• [Your instructions]: Whenever a line in the data below includes the string "Halted", copy it out.

• [Records for the exercise]:
• • • • • • •

(** * Runs *)

(** The two bytes of a port, and whether a packet is the server's: its headers end inside
    it, and its UDP header names the port of the server (in p7 also UDP as the protocol and
    the port of the client). *)
Definition port_at (p : list Z) (o : Z) : list Z := take 2 (drop (Z.to_nat o) p).
Definition from_server (k : raw) (p : list Z) : bool :=
  header_fits k p && bool_decide (port_at p (text_offset k p - 8) = be16 SERVER_PORT) &&
  match k with
  | RawMac _ _ => bool_decide (p !! 23%nat = Some IPPROTO_UDP) && bool_decide (port_at p (text_offset k p - 6) = be16 source_port)
  | _ => true
  end.

(** Packets that are shorter are passed over without a look. *)
Definition shortest (k : raw) : Z := match k with RawUdp => 0 | RawIp => 28 | RawMac _ _ => 42 end.

(** What has happened: nothing is sent; the client waits for a packet; the text it has to
    print; a packet the clients are not ready for, of the server and as long as the array or
    with an IP header that claims to be longer than the packet; the text is printed. *)
Inductive heard := Unsent | Waiting | Due (text : list Z) | Odd (p : list Z) | Over.

Definition hear (k : raw) (p : list Z) : heard :=
  if Z.of_nat (length p) <? shortest k then Waiting else
  if header_fits k p then
    if from_server k p then
      if Z.of_nat (length p) =? room k then Odd p else Due (cstr (payload k p))
    else Waiting
  else match k with RawUdp => Waiting | _ => Odd p end.

(** The packet sent is that of the client, once and before anything is received. The text of
    a packet of the server is what is printed next, up to its first NUL, and then no other
    packet is taken; a packet that is not the server's is followed by the next. *)
Definition raw_watch (k : raw) : monitor heard := Monitor
  (fun s c => match s with
     | Due text => c = c_print "Received msg from server: %s\n" [text]
     | _ => match c with
         | c_sendto _ d => s = Unsent /\ d = sent k
         | c_recvfrom _ n => n = room k /\ (s = Waiting \/ exists p, s = Odd p)
         | c_print f _ => f = "Received msg from server: %s\n" -> exists p, s = Odd p
         | _ => True
         end
     end)
  (fun _ c r => -1 <= r_val r /\ forall n, receives c = Some n ->
     r_val r <= n /\ (0 <= r_val r -> Z.of_nat (length (r_data r)) = r_val r /\ Forall is_byte (r_data r)))
  (fun s c r => match c with
     | c_sendto _ _ => if r_val r <? 0 then s else Waiting
     | c_recvfrom _ _ => if r_val r <? 0 then Waiting else hear k (r_data r)
     | c_print f _ => if String.eqb f "Received msg from server: %s\n" then Over else s
     | _ => s
     end).

(** A run that returns has printed a text; one that stops owes none; and one without a
    defined meaning has just received a packet the clients are not ready for. *)
Definition raw_done (r : result Z) (s : heard) : Prop :=
  match r with
  | Returned _ => s = Over
  | Halted (Crashed u) => u = OutOfBounds /\ exists p, s = Odd p
  | Halted _ => s <> Over /\ forall text, s <> Due text
  end.

(** The array after a packet: the packet in front of older bytes. *)
Lemma received_front (b p b' : list Z) : put_at b 0 p = Done b' -> exists rest, b' = p ++ rest /\ length b' = length b.
Proof. intros E. pose proof (put_at_length _ _ _ _ E). apply put_at_Done in E as (_ & _ & ->). by eexists. Qed.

• • • • • • •

• [Solution for this exercise]:
  | Halted (Crashed u) => u = OutOfBounds /\ exists p, s = Odd p
  | Halted _ => s <> Over /\ forall text, s <> Due text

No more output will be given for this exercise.